Les cales sont remplies de victuailles ; l'équipage est prêt...
Temps légèrement couvert mais pas de pluie.
Nous passons les écluses automatiques du canal de la Jonction et nous engageons vers l'amont du canal Latéral à la Loire, si souvent parcouru.
Après le long bief de 10 km s'annonce l'écluse de Jaugenay.
Puis c'est Luthenay-Uxeloup avant celle de Fleury où l'éclusier nous propose ses légumes.
Deux écluses de plus et nous dépassons l'embranchement de Decize ; ça y est nous quittons notre territoire proche.
Une toue cabannée reconstruite à l'identique, un moteur hors-bord en plus, sur le bras mort de Loire à Decize.
Saulx, La Mothe, L'Huilerie, Vanneaux ; il est déjà temps de faire escale pour la nuit à la très agréable halte nautique de Gannay-sur-Loire où nous transmettons le bonjour de Jean-Pierre/ Françoise et Xavier/ Simone à la "Vacancière"...
* Adaptation du gréement d'une bonne vieille planche à voile Bic (principe appliqué de la récup et du recyclage) sur une vedette hollandaise pour soulager la conso du moteur en mer et estuaire ou fleuves
Ganay - Génelard
Mardi matin à la boulangerie, rencontre avec un gars qui randonne à pieds avec sa femme et son chien depuis Nevers pour rejoindre la source de la Loire.
Un peu plus loin, un solitaire avec son cheval sur le chemin de halage.
Navigation sans histoire.
Mercredi, passage sur le désormais célèbre pont canal de Digoin, même si à notre avis, il est moins impressionnant que celui du Guétin et ne battra jamais l'émotion ressentie sur le must du genre, celui de Briare.
Avons croisé hier à Digoin un bateau expérimental type péniche, bardée de panneaux photovoltaïques.
Puis c'est le début du canal du Centre, avec ses écluses automatiques synchronisées (plus ou moins).
Aujourd'hui, la pluie nous a rejoints vers 11 heures ce matin, après une escale à Paray-le-Monial. Petite visite nocturne à vélo : c'est vraiment superbe.
Comme je le disais à Carla, une des choses qui pourrait faire vaciller mon agnosticisme est la beauté de ces bâtiments et de la musique sacrée.
Le réservoir d'eau étant vide, nous avons basculé sur le système de potabilisation récemment installé (objet d'un article détaillé dans le numéro de septembre 2011 sur le magazine "Fluvial" et sur une page de ce site.

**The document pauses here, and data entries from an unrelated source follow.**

Lemma substring_first_digit (s : string) (k : nat) :
  (0 < k)%nat ->
  (exists x r, s = String x r /\ PyStr.is_ascii_digit x = true) ->
  exists x r, substring 0 k s = String x r /\ PyStr.is_ascii_digit x = true.
Proof.
  intros Hk [x [r [-> Hx]]].
  destruct k as [| k]; [lia |].
  exists x, (substring 0 k r). split; [reflexivity | exact Hx].
Qed.

Lemma truthy_first (s : string) :
  (exists x r, s = String x r /\ PyStr.is_ascii_digit x = true) ->
  PyStr.truthy s = true.
Proof.
  intros [x [r [-> _]]]. reflexivity.
Qed.
(** X5.  An explicit identifier is taken as it is, without any check against
    the identifiers already stored: the call returns it and stores it, and
    if an object with that identifier was there already, the generator now
    holds two objects with the same identifier. *)
Theorem explicit_identifier_unchecked (a : req_args) (g : ReqIFGenerator)
    (i : string) :
  a_req_type a ∈ valid_kinds -> a_identifier a = Some i ->
  exists g',
    add_requirement a g = (inr i, g')
    /\ map req_identifier (spec_objects g')
       = map req_identifier (spec_objects g) ++ [i]
    /\ (i ∈ map req_identifier (spec_objects g) ->
        ~ NoDup (map req_identifier (spec_objects g'))).
Proof.
  intros Hk Hi. destruct (type_map_valid _ Hk) as (tr & sh & Hm & _).
  destruct (add_requirement_ok a g tr sh sh Hm) as (req & Hrun & Hreq).
  assert (Hid : req_identifier req = i) by (subst req; simpl; rewrite Hi; reflexivity).
  rewrite Hid in Hrun. eexists. split; [exact Hrun |].
  cbn [spec_objects]. rewrite map_app. cbn [map]. rewrite Hid.
  split; [reflexivity |].
  intros Hin Hnd. apply NoDup_app in Hnd as (_ & Hdisj & _).
  apply (Hdisj i Hin). prove_elem.
Qed.

Lemma explicit_identifier_unchecked_witness :
  exists g',
    add_requirement
      (MkReqArgs "performance" 7 "n" "c" "d" (inr "t") None None None
         (Some "SO-F-001") None)
      sample_generator
    = (inr "SO-F-001", g')
    /\ map req_identifier (spec_objects g')
       = ["SO-F-001"; "SO-I-002"; "SO-F-001"].
Proof.
  destruct (explicit_identifier_unchecked
              (MkReqArgs "performance" 7 "n" "c" "d" (inr "t") None None None
                 (Some "SO-F-001") None)
              sample_generator "SO-F-001")
    as (g' & Hrun & Hids & _); [prove_elem | reflexivity |].
  exists g'. split; [exact Hrun | exact Hids].
Defined.

(** X6.  A generated identifier is made from the kind and the number of
    objects only; identifiers already stored are not looked at.  So a
    generated identifier can repeat an explicit one: when a call supplies
    the identifier that the next call will generate, both calls return the
    same identifier. *)
Theorem generated_identifier_can_repeat (a b : req_args) (g : ReqIFGenerator)
    (type_ref short attr_prefix : string) :
  a_req_type a ∈ valid_kinds ->
  type_map !! a_req_type b = Some (type_ref, short, attr_prefix) ->
  a_identifier a
  = Some ("SO-" +:+ short +:+ "-"
          +:+ zfill 3 (str_nat (length (spec_objects g) + 2))) ->
  a_identifier b = None ->
  exists i, returned_ids (run_calls [a; b] g).1 = [i; i].
Proof.
  intros Hka Hmb Hia Hib. destruct (type_map_valid _ Hka) as (tr & sh & Hma & _).
  cbn [run_calls].
  destruct (add_requirement_ok a g tr sh sh Hma) as (ra & -> & Hra).
  set (g1 := MkGenerator _ _ _ _).
  destruct (add_requirement_ok b g1 type_ref short attr_prefix Hmb)
    as (rb & -> & Hrb).
  cbn [fst]. rewrite !returned_ids_inr. exists (req_identifier ra).
  f_equal. f_equal. subst ra rb g1. cbn [req_identifier spec_objects].
  rewrite Hia, Hib. cbn [default]. rewrite length_app. cbn [length].
  replace (length (spec_objects g) + 1 + 1) with (length (spec_objects g) + 2)
    by lia.
  reflexivity.
Qed.
Lemma utf8_of_cp_3 (c : Z) : 2048 <= c < 65536 ->
  utf8_of_cp c = [224 + c / 4096; 128 + (c / 64) mod 64; 128 + c mod 64].
Proof.
  intros Hc. unfold utf8_of_cp.
  rewrite (proj2 (Z.ltb_ge c 128)), (proj2 (Z.ltb_ge c 2048)), (proj2 (Z.ltb_lt c 65536)) by lia.
  change 0x3F with (Z.ones 6). rewrite !Z.land_ones, !Z.shiftr_div_pow2 by lia.
  change (2 ^ 6) with 64. change (2 ^ 12) with 4096.
  rewrite lorE0, !lor80 by zdm. reflexivity.
Qed.

Lemma utf8_of_cp_4 (c : Z) : 65536 <= c <= 0x10FFFF ->
  utf8_of_cp c = [240 + c / 262144; 128 + (c / 4096) mod 64; 128 + (c / 64) mod 64; 128 + c mod 64].
Proof.
  intros Hc. unfold utf8_of_cp.
  rewrite (proj2 (Z.ltb_ge c 128)), (proj2 (Z.ltb_ge c 2048)), (proj2 (Z.ltb_ge c 65536)) by lia.
  change 0x3F with (Z.ones 6). rewrite !Z.land_ones, !Z.shiftr_div_pow2 by lia.
  change (2 ^ 6) with 64. change (2 ^ 12) with 4096. change (2 ^ 18) with 262144.
  rewrite lorF0, !lor80 by zdm. reflexivity.
Qed.

Lemma utf8_go_ascii (b : Z) (bs : bytes) (cp lo hi : Z) :
  b <= 0x7F -> utf8_go (b :: bs) O cp lo hi = b :: utf8_go bs O 0 0x80 0xBF.
Proof.
  intros Hb. cbn [utf8_go]. unfold lead_step. rewrite (proj2 (Z.leb_le b 0x7F)) by exact Hb.
  reflexivity.
Qed.

Lemma utf8_go_lead (b : Z) (bs : bytes) (n : nat) (c l h cp lo hi : Z) :
  lead_step b = inr (n, c, l, h) -> utf8_go (b :: bs) O cp lo hi = utf8_go bs n c l h.
Proof. intros E. cbn [utf8_go]. now rewrite E. Qed.

Lemma utf8_go_last (b : Z) (bs : bytes) (cp lo hi : Z) :
  lo <= b <= hi ->
  utf8_go (b :: bs) 1 cp lo hi
  = utf16_of_cp (Z.lor (Z.shiftl cp 6) (Z.land b 0x3F)) ++ utf8_go bs O 0 0x80 0xBF.
Proof.
  intros Hb. cbn [utf8_go]. rewrite (proj2 (Z.leb_le lo b)), (proj2 (Z.leb_le b hi)) by lia.
  reflexivity.
Qed.

Lemma utf8_go_mid (b : Z) (bs : bytes) (k : nat) (cp lo hi : Z) :
  lo <= b <= hi ->
  utf8_go (b :: bs) (S (S k)) cp lo hi
  = utf8_go bs (S k) (Z.lor (Z.shiftl cp 6) (Z.land b 0x3F)) 0x80 0xBF.
Proof.
  intros Hb. cbn [utf8_go]. rewrite (proj2 (Z.leb_le lo b)), (proj2 (Z.leb_le b hi)) by lia.
  reflexivity.
Qed.

Lemma is_scalar_spec (c : Z) :
  is_scalar c = true <-> 0 <= c <= 0x10FFFF /\ ~ (0xD800 <= c <= 0xDFFF).
Proof.
  unfold is_scalar. rewrite !andb_true_iff, negb_true_iff, andb_false_iff, !Z.leb_le, !Z.leb_gt.
  lia.
Qed.

Lemma utf8_go_cp (c : Z) (rest : bytes) :
  is_scalar c = true ->
  utf8_go (utf8_of_cp c ++ rest) O 0 0x80 0xBF = utf16_of_cp c ++ utf8_go rest O 0 0x80 0xBF.
Proof.
  intros Hs. apply is_scalar_spec in Hs as [Hc Hsur].
  destruct (Z.lt_ge_cases c 128) as [H1|H1].
  - unfold utf8_of_cp, utf16_of_cp. rewrite (proj2 (Z.ltb_lt c 128)), (proj2 (Z.ltb_lt c 65536)) by lia.
    simpl app. apply utf8_go_ascii. lia.
  - destruct (Z.lt_ge_cases c 2048) as [H2|H2].
    { rewrite utf8_of_cp_2 by lia. simpl app.
      rewrite (utf8_go_lead _ _ _ _ _ _ _ _ _ (lead2 (c / 64) ltac:(zdm))).
      rewrite utf8_go_last by zdm. rewrite cont_recon by zdm.
      replace (c / 64 * 64 + c mod 64) with c by zdm. reflexivity. }
    destruct (Z.lt_ge_cases c 65536) as [H3|H3].
    { rewrite utf8_of_cp_3 by lia. simpl app.
      rewrite (utf8_go_lead _ _ _ _ _ _ _ _ _ (lead3 (c / 4096) ltac:(zdm))).
      rewrite utf8_go_mid by (destruct (Z.eqb_spec (c / 4096) 0), (Z.eqb_spec (c / 4096) 13); zdm).
      rewrite cont_recon by zdm. rewrite utf8_go_last by zdm. rewrite cont_recon by zdm.
      replace ((c / 4096 * 64 + (c / 64) mod 64) * 64 + c mod 64) with c by zdm. reflexivity. }
    rewrite utf8_of_cp_4 by lia. simpl app.
    rewrite (utf8_go_lead _ _ _ _ _ _ _ _ _ (lead4 (c / 262144) ltac:(zdm))).
    rewrite utf8_go_mid by (destruct (Z.eqb_spec (c / 262144) 0), (Z.eqb_spec (c / 262144) 4); zdm).
    rewrite cont_recon by zdm. rewrite utf8_go_mid by zdm. rewrite cont_recon by zdm.
    rewrite utf8_go_last by zdm. rewrite cont_recon by zdm.
    replace (((c / 262144 * 64 + (c / 4096) mod 64) * 64 + (c / 64) mod 64) * 64 + c mod 64)
      with c by zdm. reflexivity.
Qed.

Lemma utf16_of_cp_bmp (c : Z) : c < 0x10000 -> utf16_of_cp c = [c].
Proof. intros Hc. unfold utf16_of_cp. now rewrite (proj2 (Z.ltb_lt c 0x10000)). Qed.

Lemma utf16_of_cp_pair (c : Z) : 0x10000 <= c ->
  utf16_of_cp c = [0xD800 + (c - 0x10000) / 1024; 0xDC00 + (c - 0x10000) mod 1024].
Proof.
  intros Hc. unfold utf16_of_cp. rewrite (proj2 (Z.ltb_ge c 0x10000)) by exact Hc.
  change 0x3FF with (Z.ones 10). rewrite Z.land_ones, Z.shiftr_div_pow2 by lia. reflexivity.
Qed.

Lemma cps_wf_cp (c : Z) (rest : jsstr) :
  is_scalar c = true ->
  cps_of_utf16 (utf16_of_cp c ++ rest) = c :: cps_of_utf16 rest /\
  wf_utf16 (utf16_of_cp c ++ rest) = wf_utf16 rest.
Proof.
  intros Hs. apply is_scalar_spec in Hs as [Hc Hsur].
  destruct (Z.lt_ge_cases c 0x10000) as [H|H].
  - rewrite utf16_of_cp_bmp by exact H. simpl.
    rewrite (proj2 (Z.leb_le 0 c)), (proj2 (Z.leb_le c 0xFFFF)) by lia.
    assert (E1 : (0xD800 <=? c) && (c <=? 0xDBFF) = false)
      by (apply andb_false_iff; rewrite !Z.leb_gt; lia).
    assert (E2 : (0xDC00 <=? c) && (c <=? 0xDFFF) = false)
      by (apply andb_false_iff; rewrite !Z.leb_gt; lia).
    rewrite E1, E2. auto.
  - rewrite utf16_of_cp_pair by exact H. simpl.
    set (u := 0xD800 + (c - 0x10000) / 1024). set (v := 0xDC00 + (c - 0x10000) mod 1024).
    assert (Hu : (0xD800 <=? u) && (u <=? 0xDBFF) = true)
      by (apply andb_true_iff; rewrite !Z.leb_le; unfold u; zdm).
    assert (Hv : (0xDC00 <=? v) && (v <=? 0xDFFF) = true)
      by (apply andb_true_iff; rewrite !Z.leb_le; unfold v; zdm).
    assert (Hu' : (0 <=? u) && (u <=? 0xFFFF) = true)
      by (apply andb_true_iff; rewrite !Z.leb_le; unfold u; zdm).
    rewrite Hu, Hv, Hu'. split; [|reflexivity].
    f_equal. rewrite Z.shiftl_mul_pow2 by lia. unfold u, v. change (2 ^ 10) with 1024. zdm.
Qed.

Lemma cps_of_utf16_flat (cps : list Z) :
  Forall (fun c => is_scalar c = true) cps ->
  cps_of_utf16 (flat_map utf16_of_cp cps) = cps /\ wf_utf16 (flat_map utf16_of_cp cps) = true.
Proof.
  induction 1 as [|c cps Hc _ [IH1 IH2]]; [auto|].
  simpl. destruct (cps_wf_cp c (flat_map utf16_of_cp cps) Hc) as [E1 E2].
  rewrite E1, E2, IH1. auto.
Qed.

Lemma wf_utf16_cps (s : jsstr) :
  wf_utf16 s = true ->
  exists cps, Forall (fun c => is_scalar c = true) cps /\ s = flat_map utf16_of_cp cps.
Proof.
  induction s as [s IH] using (induction_ltof1 _ (@length Z)); unfold ltof in IH.
  destruct s as [|u s']; intros Hw; [exists []; auto|].
  simpl in Hw. apply andb_true_iff in Hw as [Hb Hw]. apply andb_true_iff in Hb as [H0 H1].
  apply Z.leb_le in H0, H1.
  destruct ((0xD800 <=? u) && (u <=? 0xDBFF)) eqn:Hhi.
  - destruct s' as [|v s'']; [discriminate|].
    apply andb_true_iff in Hw as [Hv Hw]. apply andb_true_iff in Hv as [Hv0 Hv1].
    apply andb_true_iff in Hhi as [Hh0 Hh1]. apply Z.leb_le in Hv0, Hv1, Hh0, Hh1.
    destruct (IH s'' ltac:(simpl; lia) Hw) as (cps & Hcps & ->).
    set (c := 0x10000 + (u - 0xD800) * 1024 + (v - 0xDC00)).
    exists (c :: cps). split.
    + constructor; [|exact Hcps]. apply is_scalar_spec. unfold c. lia.
    + simpl. rewrite utf16_of_cp_pair by (unfold c; lia). unfold c.
      cbn [app]. f_equal; [zdm | f_equal; zdm].
  - apply andb_true_iff in Hw as [Hlo Hw]. apply negb_true_iff in Hlo.
    destruct (IH s' ltac:(simpl; lia) Hw) as (cps & Hcps & ->).
    exists (u :: cps). split.
    + constructor; [|exact Hcps]. apply is_scalar_spec.
      apply andb_false_iff in Hhi, Hlo. rewrite !Z.leb_gt in Hhi, Hlo. lia.
    + simpl. rewrite utf16_of_cp_bmp by lia. reflexivity.
Qed.

Lemma utf8_decode_flat (cps : list Z) (rest : bytes) :
  Forall (fun c => is_scalar c = true) cps ->
  utf8_go (flat_map utf8_of_cp cps ++ rest) O 0 0x80 0xBF
  = flat_map utf16_of_cp cps ++ utf8_go rest O 0 0x80 0xBF.
Proof.
  induction 1 as [|c cps Hc _ IH]; [reflexivity|].
  simpl. rewrite <- app_assoc, utf8_go_cp, IH by exact Hc. apply app_assoc.
Qed.

Lemma utf8_decode_encode (s : jsstr) :
  wf_utf16 s = true -> utf8_decode (utf8_encode s) = s.
Proof.
  intros Hw. destruct (wf_utf16_cps s Hw) as (cps & Hcps & ->).
  unfold utf8_decode, utf8_encode.
  rewrite (proj1 (cps_of_utf16_flat cps Hcps)).
  rewrite <- (app_nil_r (flat_map utf8_of_cp cps)), utf8_decode_flat by exact Hcps.
  apply app_nil_r.
Qed.

(** Well-formed pieces: their concatenation is well formed, and its UTF-8
    encoding is the concatenation of their encodings. *)
Lemma utf8_encode_concat (pieces : list jsstr) :
  Forall (fun p => wf_utf16 p = true) pieces ->
  wf_utf16 (concat pieces) = true /\
  utf8_encode (concat pieces) = concat (map utf8_encode pieces).
Proof.
  induction 1 as [|p ps Hp _ [IHw IHe]]; [split; reflexivity|].
  destruct (wf_utf16_cps p Hp) as (c1 & Hc1 & ->).
  destruct (wf_utf16_cps _ IHw) as (c2 & Hc2 & E2).
  cbn [concat map]. rewrite <- IHe, E2, <- flat_map_app.
  assert (Hc : Forall (fun c => is_scalar c = true) (c1 ++ c2)) by (apply Forall_app; auto).
  destruct (cps_of_utf16_flat _ Hc) as [Hcp Hw]. split; [exact Hw|].
  unfold utf8_encode. rewrite Hcp, (proj1 (cps_of_utf16_flat _ Hc1)),
    (proj1 (cps_of_utf16_flat _ Hc2)).
  apply flat_map_app.
Qed.

(** The ['data'] listener of the text write on chunks that each encode
    well-formed pieces. *)
Lemma foldl_decode_pieces (pieces : list jsstr) (acc : jsstr) :
  Forall (fun p => wf_utf16 p = true) pieces ->
  foldl (fun acc chunk => acc ++ utf8_decode chunk) acc (map utf8_encode pieces)
  = acc ++ concat pieces.
Proof.
  intros H. revert acc. induction H as [|p ps Hp _ IH]; intros acc.
  - cbn. symmetry. apply app_nil_r.
  - cbn [map foldl concat]. rewrite IH, utf8_decode_encode by exact Hp. symmetry. apply app_assoc.
Qed.

Lemma uri_unreserved_range (c : Z) : uri_unreserved c = true -> 33 <= c <= 126 /\ c <> 37 /\ c <> 47.
Proof.
  unfold uri_unreserved. rewrite !orb_true_iff, !andb_true_iff, !Z.leb_le. intros H.
  destruct H as [[[H|H]|H]|H]; [lia|lia|lia|].
  change (js "-_.!~*'()") with [45; 95; 46; 33; 126; 42; 39; 40; 41] in H.
  cbn [existsb] in H. rewrite !orb_true_iff, !Z.eqb_eq in H. lia.
Qed.

Lemma encode_flat (cps : list Z) :
  Forall (fun c => is_scalar c = true) cps ->
  encodeURIComponent (flat_map utf16_of_cp cps) = Some (flat_map enc_cp cps).
Proof.
  induction 1 as [|c cps Hc _ IH]; [reflexivity|].
  apply is_scalar_spec in Hc as [Hc Hsur]. simpl.
  destruct (Z.lt_ge_cases c 0x10000) as [H|H].
  - rewrite utf16_of_cp_bmp by exact H. simpl. unfold enc_cp.
    destruct (uri_unreserved c); [now rewrite IH|].
    assert (E1 : (0xD800 <=? c) && (c <=? 0xDBFF) = false)
      by (apply andb_false_iff; rewrite !Z.leb_gt; lia).
    assert (E2 : (0xDC00 <=? c) && (c <=? 0xDFFF) = false)
      by (apply andb_false_iff; rewrite !Z.leb_gt; lia).
    rewrite E1, E2, IH. reflexivity.
  - rewrite utf16_of_cp_pair by exact H. simpl.
    set (u := 0xD800 + (c - 0x10000) / 1024). set (v := 0xDC00 + (c - 0x10000) mod 1024).
    assert (Hun : forall x, 0xD800 <= x -> uri_unreserved x = false).
    { intros x Hx. destruct (uri_unreserved x) eqn:E; [|reflexivity].
      apply uri_unreserved_range in E. lia. }
    assert (Hu : (0xD800 <=? u) && (u <=? 0xDBFF) = true)
      by (apply andb_true_iff; rewrite !Z.leb_le; unfold u; zdm).
    assert (Hu2 : (0xDC00 <=? u) && (u <=? 0xDFFF) = false)
      by (apply andb_false_iff; rewrite !Z.leb_gt; unfold u; zdm).
    assert (Hv : (0xDC00 <=? v) && (v <=? 0xDFFF) = true)
      by (apply andb_true_iff; rewrite !Z.leb_le; unfold v; zdm).
    rewrite Hun by (unfold u; zdm). rewrite Hu2, Hu, Hv, IH.
    unfold enc_cp. rewrite Hun by lia.
    replace ((u - 0xD800) * 0x400 + (v - 0xDC00) + 0x10000) with c by (unfold u, v; zdm).
    reflexivity.
Qed.

Lemma hex_digit_val (n : Z) : 0 <= n < 16 -> hex_val (hex_digit n) = Some n.
Proof. intros Hn. by_range n 16%nat. Qed.

Lemma pct_byte_enc (b : Z) (rest : jsstr) :
  0 <= b < 256 -> pct_byte (pct_enc b ++ rest) = Some (b, rest).
Proof.
  intros Hb. unfold pct_enc. cbn [app pct_byte].
  rewrite !hex_digit_val by zdm. f_equal. f_equal. zdm.
Qed.

Lemma decode_uri_go_other (fuel : nat) (c : Z) (s : jsstr) :
  c <> 37 ->
  decode_uri_go (S fuel) (c :: s) =
    match decode_uri_go fuel s with Some r => Some (c :: r) | None => None end.
Proof.
  intros Hc. cbn [decode_uri_go].
  destruct c as [|p|p]; [reflexivity| |reflexivity].
  do 6 (destruct p as [p|p|]; try reflexivity). exfalso. apply Hc. reflexivity.
Qed.

Lemma cont_land (b : Z) : 128 <= b <= 191 -> Z.land b 0xC0 = 0x80.
Proof. intros Hb. by_range b 192%nat. Qed.

Lemma utf8_of_cp_multi (c : Z) :
  is_scalar c = true -> 128 <= c ->
  exists b1 conts, utf8_of_cp c = b1 :: conts /\ 128 <= b1 < 256 /\
    Forall (fun b => 128 <= b <= 191) conts /\ lead_len b1 = Some (length conts).
Proof.
  intros Hs H1. apply is_scalar_spec in Hs as [Hc Hsur].
  assert (L2 : forall x, 0 <= x < 32 -> lead_len (192 + x) = Some 1%nat)
    by (intros x Hx; by_range x 32%nat).
  assert (L3 : forall x, 0 <= x < 16 -> lead_len (224 + x) = Some 2%nat)
    by (intros x Hx; by_range x 16%nat).
  assert (L4 : forall x, 0 <= x < 8 -> lead_len (240 + x) = Some 3%nat)
    by (intros x Hx; by_range x 8%nat).
  destruct (Z.lt_ge_cases c 2048) as [H2|H2].
  { rewrite utf8_of_cp_2 by lia. eexists _, _. split; [reflexivity|].
    split; [zdm|]. split; [repeat constructor; zdm|]. apply L2. zdm. }
  destruct (Z.lt_ge_cases c 65536) as [H3|H3].
  { rewrite utf8_of_cp_3 by lia. eexists _, _. split; [reflexivity|].
    split; [zdm|]. split; [repeat constructor; zdm|]. apply L3. zdm. }
  rewrite utf8_of_cp_4 by lia. eexists _, _. split; [reflexivity|].
  split; [zdm|]. split; [repeat constructor; zdm|]. apply L4. zdm.
Qed.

Ca le fait : 2 douches, vaisselle... l'eau, pourtant puisée dans le canal est claire, sans goût ni odeur.
Tous les appareils électriques du bord sont alimentés par les 4 batteries gel cumulant 400 Ah.
Par précaution (compte tenu du temps pluvieux prévu), nous préférons basculer le frigo trimix en position gaz.
Il tombe des haussières et à 13h00, nous en avons suffisamment notre compte pour faire une étape à Génelard, où nous attendons une éclaircie pour repartir.
Halte sympa, en profitons pour faire le complément de recharge des batteries de servitude alimentées par les panneaux photovoltaïques car la météo annoncée dans les jours à venir n'y pourvoira sans doute pas complètement.
Nuit à la sauvage en autonomie, après Montceau-les-Mines où nous faisons du gazoil et quelques courses.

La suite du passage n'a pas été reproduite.